§ **Records provided**:
Definition read_ie (s : shape) (iei : Z) (b : list Z) : outcome (IE * list Z) :=
  match s with
  | Half => Ret (MkIE 0 0 [iei], b)
  | Value n => let '(r, b) := read n b in Ret (MkIE iei 0 (default (zeros n) r), b)
  | Sized w p =>
    let '(r, b) := read w b in
    let len := be_nat (default (zeros w) r) in
    '(o, b) ← read_part p len b; Ret (MkIE iei len o, b)
  end.

Fixpoint decode_mandatory (es : list (string * shape)) (m : message) (b : list Z) : outcome (message * list Z) :=
  match es with
  | [] => Ret (m, b)
  | (name, s) :: es => '(ie, b) ← read_ie s 0 b; decode_mandatory es (<[name := ie]> m) b
  end.

(** The case label an identifier octet is compared with. *)
Definition case_of (iei : Z) : Z := if iei >=? 0x80 then (iei & 0xf0) ≫ 4 else iei.

Definition find_ie (es : list (string * Z * shape)) (k : Z) : option (string * Z * shape) :=
  List.find (λ '(_, k', _), k' =? k) es.

(** [for buffer.Len() > 0]; each turn takes at least the identifier. *)
Fixpoint decode_optional (fuel : nat) (es : list (string * Z * shape)) (m : message) (b : list Z) : outcome message :=
  match b, fuel with
  | [], _ => Ret m
  | _, O => Fail "fuel"
  | iei :: b, S fuel =>
    match find_ie es (case_of iei) with
    | Some (name, _, s) => '(ie, b) ← read_ie s iei b; decode_optional fuel es (<[name := ie]> m) b
    | None => decode_optional fuel es m b
    end
  end.

Definition decode (L : layout) (b : list Z) : outcome message :=
  '(m, b) ← decode_mandatory (mandatory L) ∅ b;
  if optional L is [] then Ret m else decode_optional (length b) (optional L) m b.

(** ** Encoding *)

Definition write_ie (s : shape) (ie : IE) : outcome (list Z) :=
  match s with
  | Half | Value _ => Ret (Octet ie)
  | Sized w (Prefix _) => o ← slice (Octet ie) 0 (Len ie); Ret (be_bytes w (Len ie) ++ o)
  | Sized w _ => Ret (be_bytes w (Len ie) ++ Octet ie)
  end.

Fixpoint encode_mandatory (es : list (string * shape)) (m : message) : outcome (list Z) :=
  match es with
  | [] => Ret []
  | (name, s) :: es => o ← write_ie s (default (zero_ie s) (m !! name)); os ← encode_mandatory es m; Ret (o ++ os)
  end.

Fixpoint encode_optional (es : list (string * Z * shape)) (m : message) : outcome (list Z) :=
  match es with
  | [] => Ret []
  | (name, _, s) :: es =>
    match m !! name with
    | None => encode_optional es m
    | Some ie =>
      o ← write_ie s ie; os ← encode_optional es m;
      Ret (match s with Half => o | _ => Iei ie :: o end ++ os)
    end
  end.

Definition encode (L : layout) (m : message) : outcome (list Z) :=
  o ← encode_mandatory (mandatory L) m; os ← encode_optional (optional L) m; Ret (o ++ os).

(** ** Well-formed layouts and messages *)

Definition names (L : layout) : list string := (mandatory L).*1 ++ (optional L).*1.*1.

Definition key_ok (e : string * Z * shape) : bool :=
  let '(_, k, s) := e in
  match s with Half => (8 <=? k) && (k <? 16) | _ => (16 <=? k) && (k <? 128) end.

(** Names and identifiers are unique, and identifiers are distinguishable. *)
Definition layout_ok (L : layout) : bool :=
  bool_decide (NoDup (names L)) && bool_decide (NoDup ((optional L).*1.*2)) && forallb key_ok (optional L)
  && forallb (λ '(_, s), match s with Half => false | _ => true end) (mandatory L).

Definition part_ok (p : part) (len : Z) (o : list Z) : Prop :=
  match p with
  | Array n => length o = n
  | Prefix n => length o = n ∧ len ≤ Z.of_nat n ∧ drop (Z.to_nat len) o = zeros (n - Z.to_nat len)
  | Buffer => length o = Z.to_nat len
  end.

(** An element with the identifier [k]. *)
Definition ie_ok (s : shape) (k : Z) (ie : IE) : Prop :=
  match s with
  | Half => ∃ x, ie = MkIE 0 0 [x] ∧ case_of x = k
  | Value n => Iei ie = k ∧ Len ie = 0 ∧ length (Octet ie) = n
  | Sized w p => Iei ie = k ∧ 0 ≤ Len ie < 256 ^ Z.of_nat w ∧ part_ok p (Len ie) (Octet ie)
  end.

Definition message_ok (L : layout) (m : message) : Prop :=
  (∀ name s, (name, s) ∈ mandatory L → ∃ ie, m !! name = Some ie ∧ ie_ok s 0 ie) ∧
  (∀ name k s ie, (name, k, s) ∈ optional L → m !! name = Some ie → ie_ok s k ie) ∧
  ∀ name, is_Some (m !! name) → name ∈ names L.

(** ** Round trip *)

Lemma be_nat_app l x : be_nat (l ++ [x]) = be_nat l * 256 + x.
Proof. unfold be_nat. by rewrite foldl_app. Qed.

Lemma be_nat_bytes w z : 0 ≤ z < 256 ^ Z.of_nat w → be_nat (be_bytes w z) = z.
Proof.
  revert z. induction w as [|w IH]; intros z Hz; cbn [be_bytes].
  { change (256 ^ Z.of_nat 0) with 1 in Hz. unfold be_nat. simpl. lia. }
  rewrite be_nat_app, IH; [symmetry; rewrite Z.mul_comm; apply Z.div_mod; lia|].
  rewrite Nat2Z.inj_succ, Z.pow_succ_r in Hz by lia.
  split; [apply Z.div_pos; lia|]. apply Z.div_lt_upper_bound; lia.
Qed.

Lemma read_app a b : read (length a) (a ++ b) = (Some a, b).
Proof.
  unfold read. rewrite length_app. destruct (Nat.ltb_spec (length a + length b) (length a)); [lia|].
  by rewrite take_app_length, drop_app_length.
Qed.

Lemma read_app' n a b : length a = n → read n (a ++ b) = (Some a, b).
Proof. intros <-. apply read_app. Qed.

Lemma read_part_app p len o b : 0 ≤ len → part_ok p len o →
  read_part p len (match p with Prefix _ => take (Z.to_nat len) o | _ => o end ++ b) = Ret (o, b).
Proof.
  intros Hlen Hp. destruct p as [n|n|]; simpl in Hp |- *.
  - by rewrite read_app'.
  - destruct Hp as (Hl&Hn&Hz). destruct (Nat.ltb_spec n (Z.to_nat len)); [lia|].
    rewrite read_app' by (rewrite length_take; lia). cbn [default from_option Datatypes.id].
    by rewrite <-Hz, take_drop.
  - by rewrite read_app'.
Qed.

Lemma write_sized w p k ie : ie_ok (Sized w p) k ie →
  write_ie (Sized w p) ie = Ret (be_bytes w (Len ie) ++ match p with Prefix _ => take (Z.to_nat (Len ie)) (Octet ie) | _ => Octet ie end).
Proof.
  intros (_&Hl&Hp). destruct p as [n|n|]; [done| |done]. cbn [write_ie]. destruct Hp as (Ho&Hn&_).
  rewrite slice_prefix by (unfold blen; lia). reflexivity.
Qed.

(** What is written is read back, whatever follows. *)
Lemma read_write_ie s k ie b : ie_ok s k ie → s ≠ Half →
  ∃ o, write_ie s ie = Ret o ∧ read_ie s k (o ++ b) = Ret (ie, b).
Proof.
  intros Hok Hs. destruct s as [|n|w p]; [done| |].
  - destruct Hok as (<-&Hl&Hn). eexists. split; [reflexivity|]. simpl. rewrite read_app' by done.
    destruct ie. simpl in *. by subst.
  - rewrite (write_sized _ _ _ _ Hok). eexists. split; [reflexivity|]. destruct Hok as (<-&Hl&Hp).
    rewrite <-app_assoc. cbn [read_ie]. rewrite read_app' by apply be_bytes_length.
    cbn [default from_option Datatypes.id]. rewrite be_nat_bytes by done. cbv zeta.
    rewrite read_part_app by (done || lia). by destruct ie.
Qed.

(** [acc] with the elements [ns] of [m]. *)
Definition taken (m acc acc' : message) (ns : list string) : Prop :=
  ∀ name, acc' !! name = if decide (name ∈ ns ∧ is_Some (m !! name)) then m !! name else acc !! name.

Lemma taken_insert m acc acc' name ie ns :
  m !! name = Some ie → taken m (<[name := ie]> acc) acc' ns → taken m acc acc' (name :: ns).
Proof.
  intros Hm H x. rewrite H. destruct (decide (x = name)) as [->|Hx].
  - rewrite lookup_insert_eq, Hm. repeat case_decide; try done; set_solver.
  - rewrite lookup_insert_ne by done. destruct (decide (x ∈ ns ∧ is_Some (m !! x))), (decide (x ∈ name :: ns ∧ is_Some (m !! x))); try done; set_solver.
Qed.

Lemma taken_skip m acc acc' name ns : m !! name = None → taken m acc acc' ns → taken m acc acc' (name :: ns).
Proof.
  intros Hm H x. rewrite H. destruct (decide (x ∈ ns ∧ is_Some (m !! x))) as [Hd|Hd], (decide (x ∈ name :: ns ∧ is_Some (m !! x))) as [He|He]; try done.
  - set_solver.
  - destruct He as [[->|He]%elem_of_cons [ie Hs]]; [congruence|]. destruct Hd. by split; [|eexists].
Qed.

Lemma mandatory_roundtrip es m acc b :
  forallb (λ '(_, s), match s with Half => false | _ => true end) es = true →
  (∀ name s, (name, s) ∈ es → ∃ ie, m !! name = Some ie ∧ ie_ok s 0 ie) →
  ∃ o acc', encode_mandatory es m = Ret o ∧ decode_mandatory es acc (o ++ b) = Ret (acc', b) ∧ taken m acc acc' es.*1.
Proof.
  revert acc. induction es as [|[name s] es IH]; intros acc Hs Hm.
  { exists [], acc. split; [done|]. split; [done|]. intros x. by case_decide as Hd; [destruct Hd as [Hd%elem_of_nil _]|]. }
  cbn [forallb] in Hs. apply andb_prop in Hs as [Hs Hss].
  destruct (Hm name s) as (ie&He&Hok); [set_solver|].
  destruct (IH (<[name := ie]> acc) Hss) as (os&acc'&Ho&Hd&Ht); [set_solver|].
  destruct (read_write_ie s 0 ie (os ++ b) Hok) as (o&Hw&Hr); [by destruct s|].
  exists (o ++ os), acc'. cbn [encode_mandatory decode_mandatory]. rewrite He. cbn [default from_option Datatypes.id].
  rewrite Hw, Ho. split; [done|]. rewrite <-app_assoc, Hr. cbn [mbind outcome_mbind]. rewrite Hd.
  split; [done|]. by apply (taken_insert m acc acc' name ie).
Qed.

Lemma find_ie_spec es name k s : NoDup (es.*1.*2) → (name, k, s) ∈ es → find_ie es k = Some (name, k, s).
Proof.
  induction es as [|[[n k'] s'] es IH]; intros Hn Hin; [by apply elem_of_nil in Hin|].
  cbn [find_ie List.find]. rewrite !fmap_cons in Hn. cbn [fst snd] in Hn. apply NoDup_cons in Hn as [Hk Hn].
  apply elem_of_cons in Hin as [[= -> -> ->]|Hin]; [by rewrite Z.eqb_refl|].
  destruct (Z.eqb_spec k' k) as [->|_]; [|by apply IH]. destruct Hk.
  apply list_elem_of_fmap. exists (name, k). split; [done|]. apply list_elem_of_fmap. by exists (name, k, s).
Qed.

(** The identifier octet and contents of one optional element. *)
Lemma optional_one es name k s ie b :
  NoDup (es.*1.*2) → (name, k, s) ∈ es → key_ok (name, k, s) = true → ie_ok s k ie →
  ∃ x o, (o' ← write_ie s ie; Ret (match s with Half => o' | _ => Iei ie :: o' end)) = Ret (x :: o) ∧
    find_ie es (case_of x) = Some (name, k, s) ∧ read_ie s x (o ++ b) = Ret (ie, b).
Proof.
  intros Hn Hin Hk Hok. destruct (decide (s = Half)) as [->|Hs].
  - destruct Hok as (x&->&Hc). exists x, []. split; [done|]. split; [|done].
    rewrite Hc. by apply find_ie_spec.
  - destruct (read_write_ie s k ie b Hok Hs) as (o&->&Hr). exists k, o.
    assert (Iei ie = k) as Hi by (destruct s; [done|apply Hok|apply Hok]).
    assert (16 ≤ k < 128) as Hb.
    { destruct s; [done| |]; cbn [key_ok] in Hk; apply andb_prop in Hk as [H1 H2]; lia. }
    split; [by destruct s; [|rewrite Hi..]|]. split; [|done].
    unfold case_of. destruct (Z.geb_spec k 128); [lia|]. by apply find_ie_spec.
Qed.

Lemma decode_nil fuel es acc : decode_optional fuel es acc [] = Ret acc.
Proof. by destruct fuel. Qed.

Lemma optional_roundtrip all es m acc :
  NoDup (all.*1.*2) → es ⊆ all → forallb key_ok es = true →
  (∀ name k s ie, (name, k, s) ∈ es → m !! name = Some ie → ie_ok s k ie) →
  ∃ o, encode_optional es m = Ret o ∧ ∀ fuel, (length o ≤ fuel)%nat →
    ∃ acc', decode_optional fuel all acc o = Ret acc' ∧ taken m acc acc' es.*1.*1.
Proof.
  intros Hn. revert acc. induction es as [|[[name k] s] es IH]; intros acc Hsub Hks Hm.
  { exists []. split; [done|]. intros fuel _. exists acc. rewrite decode_nil. split; [done|].
    intros x. by case_decide as Hd; [destruct Hd as [Hd%elem_of_nil _]|]. }
  cbn [forallb] in Hks. apply andb_prop in Hks as [Hk Hks]. cbn [encode_optional].
  destruct (m !! name) as [ie|] eqn:He.
  - destruct (IH (<[name := ie]> acc)) as (os&Hos&Hd); [set_solver|done|set_solver|].
    assert (ie_ok s k ie) as Hok by (apply (Hm name k s ie); [set_solver|done]).
    destruct (optional_one all name k s ie os Hn) as (x&o&Hw&Hf&Hr); [set_solver|done..|].
    rewrite Hos. apply bind_inv in Hw as (o'&->&Hw). apply (f_equal (λ r, match r with Ret l => l | _ => [] end)) in Hw.
    cbn [mbind outcome_mbind]. rewrite Hw. exists ((x :: o) ++ os). split; [done|].
    intros fuel Hl. cbn [app length] in *. rewrite length_app in Hl. destruct fuel as [|fuel]; [lia|].
    destruct (Hd fuel) as (acc'&Hdec&Ht); [lia|]. exists acc'. cbn [decode_optional]. rewrite Hf, Hr.
    cbn [mbind outcome_mbind]. split; [done|]. by apply (taken_insert m acc acc' name ie).
  - destruct (IH acc) as (os&Hos&Hd); [set_solver|done|set_solver|]. exists os. split; [done|].
    intros fuel Hl. destruct (Hd fuel Hl) as (acc'&Hdec&Ht). exists acc'. split; [done|].
    by apply taken_skip.
Qed.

§ **Exercise aim**:
Everything from the line with "Proof. by destruct fuel. Qed." through the line with "intros fuel Hl. cbn" in the listing above must be retyped exactly, with nothing added.

§ **Exercise output**:
Proof. by destruct fuel. Qed.

Lemma optional_roundtrip all es m acc :
  NoDup (all.*1.*2) → es ⊆ all → forallb key_ok es = true →
  (∀ name k s ie, (name, k, s) ∈ es → m !! name = Some ie → ie_ok s k ie) →
  ∃ o, encode_optional es m = Ret o ∧ ∀ fuel, (length o ≤ fuel)%nat →
    ∃ acc', decode_optional fuel all acc o = Ret acc' ∧ taken m acc acc' es.*1.*1.
Proof.
  intros Hn. revert acc. induction es as [|[[name k] s] es IH]; intros acc Hsub Hks Hm.
  { exists []. split; [done|]. intros fuel _. exists acc. rewrite decode_nil. split; [done|].
    intros x. by case_decide as Hd; [destruct Hd as [Hd%elem_of_nil _]|]. }
  cbn [forallb] in Hks. apply andb_prop in Hks as [Hk Hks]. cbn [encode_optional].
  destruct (m !! name) as [ie|] eqn:He.
  - destruct (IH (<[name := ie]> acc)) as (os&Hos&Hd); [set_solver|done|set_solver|].
    assert (ie_ok s k ie) as Hok by (apply (Hm name k s ie); [set_solver|done]).
    destruct (optional_one all name k s ie os Hn) as (x&o&Hw&Hf&Hr); [set_solver|done..|].
    rewrite Hos. apply bind_inv in Hw as (o'&->&Hw). apply (f_equal (λ r, match r with Ret l => l | _ => [] end)) in Hw.
    cbn [mbind outcome_mbind]. rewrite Hw. exists ((x :: o) ++ os). split; [done|].
    intros fuel Hl. cbn [app length] in *. rewrite length_app in Hl. destruct fuel as [|fuel]; [lia|].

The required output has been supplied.